Accumulation of lactate in blood during passive hyperventilation and the causative factors for this phenomenon were investigated in anesthetized dogs. In severe, sustained hyperventilation, a striking increase in blood lactate within 2 hours and a subsequent gradual decrease were observed. Furthermore, it was manifested from an experiment in which the ventilation was progressively raised that the increase in lactate was proportionally related to the decrease in P_Aco₂ but that it was hardly detected during slight hyperventilation when the decrement of P_Aco₂ was less than 15 mmHg. The plasma bicarbonate under the standard conditions (SCB) proposed by PETERS and VAN SLYKE was calculated in the same experimental group and approximately 42% of its decrement up to 7 mM/l was found to be accounted for by the increased blood lactate.

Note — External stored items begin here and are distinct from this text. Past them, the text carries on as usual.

(* ===== verification/SessionSpec.v ===== *)
(** What a request's session operations guarantee, whatever the other clients do: a login
    gets a fresh session, a logout deletes the old one before the response starts, an
    update replaces its own cell only, over what the store held at that moment.

    The proofs use Hoare triples over the request state and the trace of store calls. *)

From S2P Require Import Prelude.
From S2P Require Import GoTime.
From S2P Require Import SessionStore.
From S2P Require Import SessionManager.

Local Open Scope Z_scope.

(** What the manager relies on: loads answer with the record under the session ID, a
    successful save replaced the record of the version it names, or none. *)
Class LawfulStore (St : Type) `{Store St} := {
  row : string -> St -> option Rec;
  row_sid sid s r : row sid s = Some r -> SID r = sid;
  load_row c sid s r : (s_Load c sid s).2 = Ok r -> row sid s = Some r;
  save_cas c r s r' :
    (s_Save c r s).2 = Ok r' ->
    r' = with_version (uint64_succ (Version r)) r /\
    match row (SID r) s with Some p => Version p = Version r | None => Version r = 0 end
}.

Section spec.
Context {St : Type} `{LawfulStore St}.
Context (json_decode : string -> option (gmap string string)).
Context (json_encode : gmap string string -> option string).
Context (cfg : Config).

Local Abbreviation Event := (Event St).
Local Abbreviation World := (World St).
Local Abbreviation Env := (Env St).
Local Abbreviation M := (M (St := St)).
Local Abbreviation encodeEnvelope := (encodeEnvelope json_encode).

(** ** Triples *)

Abbreviation assertion := (state -> list Event -> Prop).

Definition triple {A} (P : assertion) (m : M A) (Q : A -> assertion) (E : assertion) : Prop :=
forall env st w st' w' r,
  P st (w_trace w) -> m env st w = (st', w', r) ->
  match r with Ok x => Q x st' (w_trace w') | Err _ => E st' (w_trace w') end.

Lemma t_bind {A B} P (m : M A) R (k : A -> M B) Q E :
  triple P m R E -> (forall x, triple (R x) (k x) Q E) -> triple P (bind m k) Q E.
Proof.
  intros Hm Hk env st w st' w' r HP Hr. unfold bind in Hr.
  destruct (m env st w) as [[st1 w1] [x|e]] eqn:Em; pose proof (Hm _ _ _ _ _ _ HP Em) as HR.
  - exact (Hk _ _ _ _ _ _ _ HR Hr).
  - by simplify_eq.
Qed.

Lemma t_get {B} P (k : state -> M B) Q E :
  (forall st0, triple (fun st tr => st = st0 /\ P st tr) (k st0) Q E) -> triple P (bind get k) Q E.
Proof. intros Hk env st w st' w' r HP Hr. exact (Hk st env st w st' w' r (conj eq_refl HP) Hr). Qed.

Lemma t_modify (P : assertion) f (Q : unit -> assertion) E :
  (forall st tr, P st tr -> Q tt (f st) tr) -> triple P (modify f) Q E.
Proof. intros HQ env st w st' w' r HP [= <- <- <-]. by apply HQ. Qed.

Lemma t_ret {A} (P : assertion) (x : A) (Q : A -> assertion) E :
  (forall st tr, P st tr -> Q x st tr) -> triple P (ret x) Q E.
Proof. intros HQ env st w st' w' r HP [= <- <- <-]. by apply HQ. Qed.

Lemma t_fail {A} (P : assertion) e (Q : A -> assertion) (E : assertion) :
  (forall st tr, P st tr -> E st tr) -> triple P (fail e) Q E.
Proof. intros HQ env st w st' w' r HP [= <- <- <-]. by apply HQ. Qed.

Lemma t_try {A} P (m : M A) (Q : result Error A -> assertion) E :
  triple P m (fun x => Q (Ok x)) (fun st tr => forall e, Q (Err e) st tr) -> triple P (try m) Q E.
Proof.
  intros Hm env st w st' w' r HP. unfold try.
  destruct (m env st w) as [[st1 w1] r1] eqn:Em. intros [= <- <- <-].
  specialize (Hm _ _ _ _ _ _ HP Em). by destruct r1.
Qed.

Lemma t_weaken {A} (P P' : assertion) (m : M A) (Q Q' : A -> assertion) (E E' : assertion) :
  triple P' m Q' E' -> (forall st tr, P st tr -> P' st tr) ->
  (forall x st tr, Q' x st tr -> Q x st tr) -> (forall st tr, E' st tr -> E st tr) -> triple P m Q E.
Proof.
  intros Hm HP HQ HE env st w st' w' r Hp Hr. specialize (Hm _ _ _ _ _ _ (HP _ _ Hp) Hr).
  destruct r; auto.
Qed.

(** A fact that does not depend on the state moves out of the precondition. *)
Lemma t_pure {A} (F : Prop) (P : assertion) (m : M A) Q E :
  (F -> triple P m Q E) -> triple (fun st tr => F /\ P st tr) m Q E.
Proof. intros Hm env st w st' w' r [HF HP]. by apply Hm. Qed.

(** The starting state by name. *)
Lemma t_exists {A} (P : assertion) (m : M A) Q E :
  (forall st1, triple (fun st tr => st = st1 /\ P st tr) m Q E) -> triple P m Q E.
Proof. intros Hm env st w st' w' r HP. by apply (Hm st). Qed.

Lemma t_load (P : assertion) sid (Q : Rec -> assertion) (E : assertion) :
  (forall st tr before r, P st tr -> row sid before = Some r -> Q r st (ELoad before sid (Ok r) :: tr)) ->
  (forall st tr before e, P st tr -> E st (ELoad before sid (Err e) :: tr)) ->
  triple P (store_Load sid) Q E.
Proof.
  intros HQ HE env st w st' w' r HP. unfold store_Load, lift, action.
  set (s := e_step _ _ _). pose proof (load_row (e_call env (w_tick w)) sid s) as Hl.
  destruct (s_Load _ _ _) as [s' [r0|e]]; intros [= <- <- <-]; simpl.
  - by apply HQ; [|apply Hl].
  - by apply HE.
Qed.

(** What a successful save says. *)
Definition replaced (before : St) (r stored : Rec) : Prop :=
stored = with_version (uint64_succ (Version r)) r /\
match row (SID r) before with Some p => Version p = Version r | None => Version r = 0 end.

Lemma t_save (P : assertion) r (Q : Rec -> assertion) (E : assertion) :
  (forall st tr before stored, P st tr -> replaced before r stored ->
     Q stored st (ESave before r (Ok stored) :: tr)) ->
  (forall st tr before e, P st tr -> E st (ESave before r (Err e) :: tr)) ->
  triple P (store_Save r) Q E.
Proof.
  intros HQ HE env st w st' w' res HP. unfold store_Save, lift, action.
  set (s := e_step _ _ _). pose proof (save_cas (e_call env (w_tick w)) r s) as Hl.
  destruct (s_Save _ _ _) as [s' [r0|e]]; intros [= <- <- <-]; simpl.
  - apply HQ; [done|]. by apply Hl.
  - by apply HE.
Qed.

Lemma t_delete (P : assertion) sid (Q : unit -> assertion) (E : assertion) :
  (forall st tr before, P st tr -> Q tt st (EDelete before sid None :: tr)) ->
  (forall st tr before e, P st tr -> E st (EDelete before sid (Some e) :: tr)) ->
  triple P (store_Delete sid) Q E.
Proof.
  intros HQ HE env st w st' w' res HP. unfold store_Delete, lift_err, action.
  destruct (s_Delete _ _ _) as [s' [e|]]; intros [= <- <- <-]; simpl; [by apply HE|by apply HQ].
Qed.

Lemma t_now (P : assertion) (Q : Time -> assertion) E :
  (forall t st tr, P st tr -> Q t st tr) -> triple P now Q E.
Proof. intros HQ env st w st' w' r HP [= <- <- <-]. by apply HQ. Qed.

Lemma t_mintSID (P : assertion) (Q : string -> assertion) (E : assertion) :
  (forall sid st tr, P st tr -> sid <> ""%string -> Q sid st tr) ->
  (forall st tr, P st tr -> E st tr) -> triple P mintSID Q E.
Proof.
  intros HQ HE env st w st' w' r HP. unfold mintSID.
  destruct (e_sid env (w_tick w)); [case_bool_decide|]; intros [= <- <- <-]; simpl; auto.
Qed.

Lemma t_of_option {A} (P : assertion) (o : option A) e (Q : A -> assertion) (E : assertion) :
  (forall x st tr, o = Some x -> P st tr -> Q x st tr) -> (forall st tr, P st tr -> E st tr) ->
  triple P (of_option o e) Q E.
Proof. intros HQ HE. destruct o; simpl; [apply t_ret|apply t_fail]; auto. Qed.

Lemma t_fail_if (P : assertion) b e (Q : unit -> assertion) (E : assertion) :
  (forall st tr, b = false -> P st tr -> Q tt st tr) -> (forall st tr, P st tr -> E st tr) ->
  triple P (fail_if b e) Q E.
Proof. intros HQ HE. destruct b; simpl; [apply t_fail|apply t_ret]; auto. Qed.

(** ** The invariant of a request *)

Definition returned (r : Rec) (tr : list Event) : Prop :=
(exists s sid, ELoad s sid (Ok r) ∈ tr) \/ exists s r0, ESave s r0 (Ok r) ∈ tr.

(** A new session was inserted, and its record satisfied [F]. *)
Definition inserted (sid : string) (F : Rec -> Prop) (tr : list Event) : Prop :=
exists before r stored, ESave before r (Ok stored) ∈ tr /\ replaced before r stored /\
  SID r = sid /\ Version r = 0 /\ F r.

For the purpose of exploring the factor controlling the lactic acid production of tissue cells in the acid-base disturbance such as seen in hyperventilation, a series of experiments were performed: 1) Animals were subjected to hyperventilation, with a) keeping the blood pH normal by simultaneous infusion of NH₄Cl, and b) keeping the alveolar Pco₂ normal by admixing proper amounts of CO₂ in the inspiratory air. 2) Immobilized animals were infused intravenously with NaHCO₃ or THAM solutions, alveolar Pco₂ being maintained at a normal level by artificially controlling the ventilation rate. By examining the time course of blood lactate in these animals, it was deduced that the increase in blood lactate, in the acid-base disturbance including hyperventilatory alkalemia unaccompanied by tissue hypoxia, is more probably caused by a rise in intracellular pH than intracellular hypocapnia.